With an eye toward reining in programming costs for small cable operators, Senate Commerce Committee Co-Chairman Senator Ted Stevens (R-Alaska) promised to investigate whether retransmission consent rules give content owners too much leverage to charge extravagant prices to operators in small and rural communities.
Stevens was "promising to the choir" in remarks to the American Cable Association, which represents just the type of operators whose costs he wants to control. Stevens said he thought that the small and rural cable operators are being charged 30%-50% more their programming.
Without committing himself to changing the rules, Stevens pledged to hold a hearing on retransmission consent this year.
The rules, created as an alternative to must carry, allow broadcast networks that also own cable programming to either demand cash for carriage of their TV stations or to insist that operators also carry their cable channels as part of the deal.
Commenting on the original retrans rule, Stevens said "We were trying to help the over-the-air broadcasters.

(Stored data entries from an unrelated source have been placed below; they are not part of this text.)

(* ===== verification/SequenceNumber.v ===== *)
(** * Sequence numbers (src/qpid/framing/SequenceNumber.h)

    The 32-bit serial numbers that identify commands of a session.  The class
    keeps an [int32_t]; the model keeps the same 32 bits as the unsigned value
    [getValue()] returns.  Comparison is by the sign of the wrapped difference,
    so it is an order only inside a window of 2^31 numbers: [window_lt] says
    what it computes there, [lt_trichotomy] what it is on all pairs. *)

From S2P Require Import Prelude.
Local Open Scope Z_scope.

Module SequenceNumber.

(** the 32 bits of [value], as [getValue] returns them *)
Abbreviation t := Z.
Definition wf (a : t) : Prop := is_uint 32 a.

Definition mk (v : Z) : t := u32 v.
Definition incr (a : t) : t := u32 (a + 1).
Definition decr (a : t) : t := u32 (a - 1).
Definition eqb (a b : t) : bool := a =? b.
Definition ltb (a b : t) : bool := s32 (a - b) <? 0.
Definition diff (a b : t) : Z := s32 (u32 (a - b)).
Definition add (a : t) (n : Z) : t := mk (u32 (a + n)).
Definition sub (a : t) (n : Z) : t := mk (u32 (a - n)).

(** the operators [boost::less_than_comparable] derives *)
Definition gtb (a b : t) : bool := ltb b a.
Definition leb (a b : t) : bool := negb (ltb b a).
Definition geb (a b : t) : bool := negb (ltb a b).

(** [std::min] and [std::max] *)
Definition min (a b : t) : t := if ltb b a then b else a.
Definition max (a b : t) : t := if ltb a b then b else a.

(** ** Windows

    [off base a] is the distance from [base] to [a] going up with wrap-around;
    numbers at distance below 2^31 form the window of [base]. *)

Definition off (base a : t) : Z := u32 (a - base).
Definition in_window (base a : t) : Prop := wf a /\ off base a < 2 ^ 31.

#[global] Instance in_window_dec base a : Decision (in_window base a).
Proof. unfold in_window, wf. apply _. Defined.

Lemma incr_wf a : wf (incr a).
Proof. by apply uwrap_range. Qed.
Lemma decr_wf a : wf (decr a).
Proof. by apply uwrap_range. Qed.
#[export] Hint Resolve incr_wf decr_wf : qpid.

Lemma off_range base a : 0 <= off base a < 2 ^ 32.
Proof. apply uwrap_range. lia. Qed.

Lemma off_refl base : off base base = 0.
Proof. unfold off. by rewrite Z.sub_diag. Qed.

Lemma off_inj base a b : wf a -> wf b -> off base a = off base b -> a = b.
Proof.
  unfold wf, is_uint, off, uwrap. change (2 ^ 32) with 4294967296. intros.
  Z.to_euclidean_division_equations. lia.
Qed.

Lemma off_spec base a : exists k, off base a = a - base + k * 2 ^ 32.
Proof.
  unfold off, uwrap. exists (- ((a - base) / 2 ^ 32)).
  pose proof (Z.div_mod (a - base) (2 ^ 32)). lia.
Qed.

Lemma s32_off_diff base a b :
  off base a < 2 ^ 31 -> off base b < 2 ^ 31 -> s32 (a - b) = off base a - off base b.
Proof.
  intros Ha Hb. pose proof (off_range base a). pose proof (off_range base b).
  destruct (off_spec base a) as [k Hk]. destruct (off_spec base b) as [k' Hk'].
  unfold swrap. change (2 ^ (32 - 1)) with (2 ^ 31).
  replace (a - b + 2 ^ 31) with (off base a - off base b + 2 ^ 31 + (k' - k) * 2 ^ 32) by lia.
  rewrite Z.mod_add by lia. rewrite Z.mod_small by lia. lia.
Qed.

(** Inside a window the serial comparison is comparison of distances. *)
Lemma window_lt base a b :
  in_window base a -> in_window base b -> ltb a b = (off base a <? off base b).
Proof.
  intros [_ Ha] [_ Hb]. unfold ltb. rewrite (s32_off_diff base) by assumption. solve_ltb.
Qed.

Lemma window_eq base a b :
  in_window base a -> in_window base b -> eqb a b = (off base a =? off base b).
Proof.
  intros [Ha _] [Hb _]. unfold eqb.
  destruct (Z.eqb_spec a b) as [->|Hne]; [symmetry; apply Z.eqb_refl|].
  symmetry. apply Z.eqb_neq. intros E. apply Hne. by eapply off_inj.
Qed.

Lemma window_diff base a b :
  in_window base a -> in_window base b -> diff a b = off base a - off base b.
Proof.
  intros [_ Ha] [_ Hb]. unfold diff. rewrite swrap_uwrap by lia. by apply s32_off_diff.
Qed.

Lemma window_incr base a :
  in_window base a -> off base (incr a) = off base a + 1.
Proof.
  intros [_ Ha]. pose proof (off_range base a). unfold incr, off, uwrap in *.
  rewrite Zminus_mod_idemp_l. replace (a + 1 - base) with (a - base + 1) by lia.
  rewrite <- Zplus_mod_idemp_l. apply Z.mod_small. lia.
Qed.

Lemma window_decr base a :
  0 < off base a -> off base (decr a) = off base a - 1.
Proof.
  intros Ha. pose proof (off_range base a). unfold decr, off, uwrap in *.
  rewrite Zminus_mod_idemp_l. replace (a - 1 - base) with (a - base - 1) by lia.
  rewrite <- Zminus_mod_idemp_l. apply Z.mod_small. lia.
Qed.

Lemma incr_decr a : wf a -> decr (incr a) = a.
Proof.
  unfold wf, is_uint, decr, incr, uwrap. change (2 ^ 32) with 4294967296. intros.
  Z.to_euclidean_division_equations. lia.
Qed.

Lemma decr_incr a : wf a -> incr (decr a) = a.
Proof.
  unfold wf, is_uint, decr, incr, uwrap. change (2 ^ 32) with 4294967296. intros.
  Z.to_euclidean_division_equations. lia.
Qed.

Lemma window_min_max base a b :
  in_window base a -> in_window base b -> off base a <= off base b ->
  min a b = a /\ max a b = b /\ min b a = a /\ max b a = b.
Proof.
  intros Ha Hb Hle. unfold min, max. rewrite !(window_lt base) by done.
  destruct (Z.ltb_spec (off base b) (off base a)); [lia|].
  destruct (Z.ltb_spec (off base a) (off base b)) as [|Hge]; [done|].
  assert (a = b) as -> by (destruct Ha, Hb; apply (off_inj base); done || lia). done.
Qed.

(** the number at distance [z] above [base] *)
Definition at_off (base : t) (z : Z) : t := u32 (base + z).

Lemma at_off_spec base z :
  0 <= z < 2 ^ 31 -> in_window base (at_off base z) /\ off base (at_off base z) = z.
Proof.
  intros Hz. assert (E : off base (at_off base z) = z).
  { unfold off, at_off, uwrap. rewrite Zminus_mod_idemp_l.
    replace (base + z - base) with z by lia. apply Z.mod_small. lia. }
  split; [|done]. split; [apply uwrap_range; lia|]. rewrite E. lia.
Qed.

(**  what the serial comparison is.  Exactly one of [a < b], [b < a] and
    [a == b] holds for any two 32-bit values, except when they are 2^31 apart:
    then both comparisons hold. *)
Theorem lt_trichotomy a b :
  wf a -> wf b ->
  if s32 (a - b) =? - 2 ^ 31 then ltb a b = true /\ ltb b a = true /\ eqb a b = false
  else (if eqb a b then ltb a b = false /\ ltb b a = false else ltb b a = negb (ltb a b)).
Proof.
  unfold wf, is_uint, ltb, eqb, swrap. change (2 ^ 32) with 4294967296.
  change (2 ^ (32 - 1)) with 2147483648. change (2 ^ 31) with 2147483648. intros Ha Hb.
  assert (H1 : exists k, (a - b + 2147483648) mod 4294967296 = a - b + 2147483648 + k * 4294967296
             /\ 0 <= a - b + 2147483648 + k * 4294967296 < 4294967296).
  { exists (- ((a - b + 2147483648) / 4294967296)). Z.to_euclidean_division_equations. lia. }
  assert (H2 : exists k, (b - a + 2147483648) mod 4294967296 = b - a + 2147483648 + k * 4294967296
             /\ 0 <= b - a + 2147483648 + k * 4294967296 < 4294967296).
  { exists (- ((b - a + 2147483648) / 4294967296)). Z.to_euclidean_division_equations. lia. }
  destruct H1 as (k & -> & ?), H2 as (k' & -> & ?).
  repeat case_ltb; simpl; lia || auto.
Qed.

Lemma lt_trichotomy_witness :
  ltb 0 2147483648 = true /\ ltb 2147483648 0 = true /\ eqb 0 2147483648 = false.
Proof.
  apply (lt_trichotomy 0 2147483648); unfold wf, is_uint; lia.
Defined.

End SequenceNumber.
Lemma write_app b bs1 bs2 :
  buf_wf b -> Z.of_nat (length (bs1 ++ bs2)) <= size b - position b ->
  write (write b bs1) bs2 = write b (bs1 ++ bs2).
Proof.
  intros (?&?&?&?). rewrite length_app. intros Hlen. unfold write; simpl. f_equal.
  - set (p := Z.to_nat (position b)).
    replace (Z.to_nat (position b + Z.of_nat (length bs1))) with (p + length bs1)%nat by lia.
    rewrite (app_assoc (take p (data b)) bs1).
    assert (Hl : length (take p (data b) ++ bs1) = (p + length bs1)%nat)
      by (rewrite length_app, length_take; lia).
    rewrite (take_app_length' _ _ _ (eq_sym Hl)), (drop_app_add' _ _ _ _ (eq_sym Hl)), drop_drop.
    rewrite length_app, <- !app_assoc. do 4 f_equal. lia.
  - rewrite length_app. lia.
Qed.

Lemma advance_wf b n : buf_wf b -> 0 <= n <= size b - position b -> buf_wf (advance b n).
Proof. intros (?&?&?&?) ?. unfold buf_wf, advance; simpl. split_and!; auto; lia. Qed.

Lemma rest_advance b bs k :
  buf_wf b -> rest b = bs ++ k ->
  rest (advance b (Z.of_nat (length bs))) = k
  /\ Z.of_nat (length bs) <= size b - position b.
Proof.
  intros (?&?&?&?) Hr. unfold rest, advance in *; simpl.
  assert (Hl := f_equal length Hr). rewrite length_drop, length_app in Hl. split; [|lia].
  rewrite Z2Nat.inj_add, Nat2Z.id by lia. rewrite <- drop_drop, Hr. apply drop_app_length.
Qed.

Lemma advance_advance b n m : advance (advance b n) m = advance b (n + m).
Proof. unfold advance; simpl. f_equal. lia. Qed.

Lemma rest_write_reset b bs :
  buf_wf b -> Z.of_nat (length bs) <= size b - position b ->
  rest (setPosition (position b) (write b bs)) = bs ++ drop (Z.to_nat (position b) + length bs) (data b).
Proof.
  intros (?&?&?&?) ?. unfold rest, write, setPosition; simpl.
  apply drop_app_length'. rewrite length_take. lia.
Qed.
Definition values (t : FieldTable) : list (list Z * FieldValue) := let 'mkTable vs _ _ _ := t in vs.
Definition cachedBytes (t : FieldTable) : option (list Z) := let 'mkTable _ b _ _ := t in b.
Definition cachedSize (t : FieldTable) : Z := let 'mkTable _ _ s _ := t in s.
Definition newBytes (t : FieldTable) : bool := let 'mkTable _ _ _ n := t in n.

Definition new_FieldTable : FieldTable := mkTable [] None 0 false.

(** *** The kinds of data *)

(** the class of [data] that [setType] makes for a type *)
Inductive Shape := SFixed (width : nat) | SUuid | SVariable (lenwidth : Z) | STable | SList | SArray.

#[global] Instance Shape_eq_dec : EqDecision Shape.
Proof. solve_decision. Defined.

Definition setType (t : Z) : outcome Shape :=
  if t =? 0xA8 then Ret STable
  else if t =? 0xA9 then Ret SList
  else if t =? 0xAA then Ret SArray
  else if t =? 0x48 then Ret SUuid
  else match Z.shiftr t 4 with
       | 0 => Ret (SFixed 1)
       | 1 => Ret (SFixed 2)
       | 2 => Ret (SFixed 4)
       | 3 => Ret (SFixed 8)
       | 4 => Ret (SFixed 16)
       | 5 => Ret (SFixed 32)
       | 6 => Ret (SFixed 64)
       | 7 => Ret (SFixed 128)
       | 8 => Ret (SVariable 1)
       | 9 => Ret (SVariable 2)
       | 0xA => Ret (SVariable 4)
       | 0xC => Ret (SFixed 5)
       | 0xD => Ret (SFixed 9)
       | 0xF => Ret (SFixed 0)
       | _ => Throw IllegalArgumentException
       end.

(** [FixedWidthValue(uint64_t)] *)
Fixpoint fixed_octets (width : nat) (v : Z) : list Z :=
  match width with
  | O => []
  | S w => fixed_octets w (Z.shiftr v 8) ++ [Z.land 255 v]
  end.

Definition fixed (t : Z) (width : nat) (v : Z) : FieldValue := mkValue t (FixedWidth (fixed_octets width (u64 v))).

Definition Str8Value (s : list Z) : FieldValue := mkValue 0x85 (VariableWidth 1 s).
Definition Str16Value (s : list Z) : FieldValue := mkValue 0x95 (VariableWidth 2 s).
Definition Var16Value (s : list Z) (code : Z) : FieldValue := mkValue code (VariableWidth 2 s).
Definition Var32Value (s : list Z) (code : Z) : FieldValue := mkValue code (VariableWidth 4 s).
Definition Struct32Value (s : list Z) : FieldValue := mkValue 0xAB (VariableWidth 4 s).
Definition IntegerValue (v : Z) : FieldValue := fixed 0x21 4 v.
Definition Integer64Value (v : Z) : FieldValue := fixed 0x31 8 v.
Definition Unsigned64Value (v : Z) : FieldValue := fixed 0x32 8 v.
Definition TimeValue (v : Z) : FieldValue := fixed 0x38 8 v.
Definition BoolValue (b : bool) : FieldValue := fixed 0x08 1 (Z.b2z b).
Definition Unsigned8Value (v : Z) : FieldValue := fixed 0x02 1 v.
Definition Unsigned16Value (v : Z) : FieldValue := fixed 0x12 2 v.
Definition Unsigned32Value (v : Z) : FieldValue := fixed 0x22 4 v.
Definition Integer8Value (v : Z) : FieldValue := fixed 0x01 1 v.
Definition Integer16Value (v : Z) : FieldValue := fixed 0x11 2 v.
Definition VoidValue : FieldValue := mkValue 0xf0 (FixedWidth []).
Definition UuidValue (o : list Z) : FieldValue := mkValue 0x48 (UuidData o).
Definition ListValue (l : list FieldValue) : FieldValue := mkValue 0xa9 (EncodedList l).
Definition ArrayValue (t : Z) (l : list FieldValue) : FieldValue := mkValue 0xaa (EncodedArray t l).

(** [Endian::convertIfRequired]: on a machine that stores the low octet first *)
Definition convertIfRequired (littleEndian : bool) (octets : list Z) : list Z := if littleEndian then rev octets else octets.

We weren't trying to arm owners of content."
Stevens continued to equivocate on how he will push to clean up cable programming.
Stevens has suggested applying broadcast indecency rules to cable, then promoted mandating a family tier as another way to go. Monday he said he is now learning that even that may not be economically possible, but "we ought to come as close to it as we can."
Asked for clarification by reporters later, Stevens said there may not be a need for rules at all and that he would press the industry to come up with a voluntary tiering approach on its own.
Stevens continued to say he believes a DTV deadline bill and telecom revamp legislation can pass this year. "I think we're going to have a good year for communications in Congress," he said.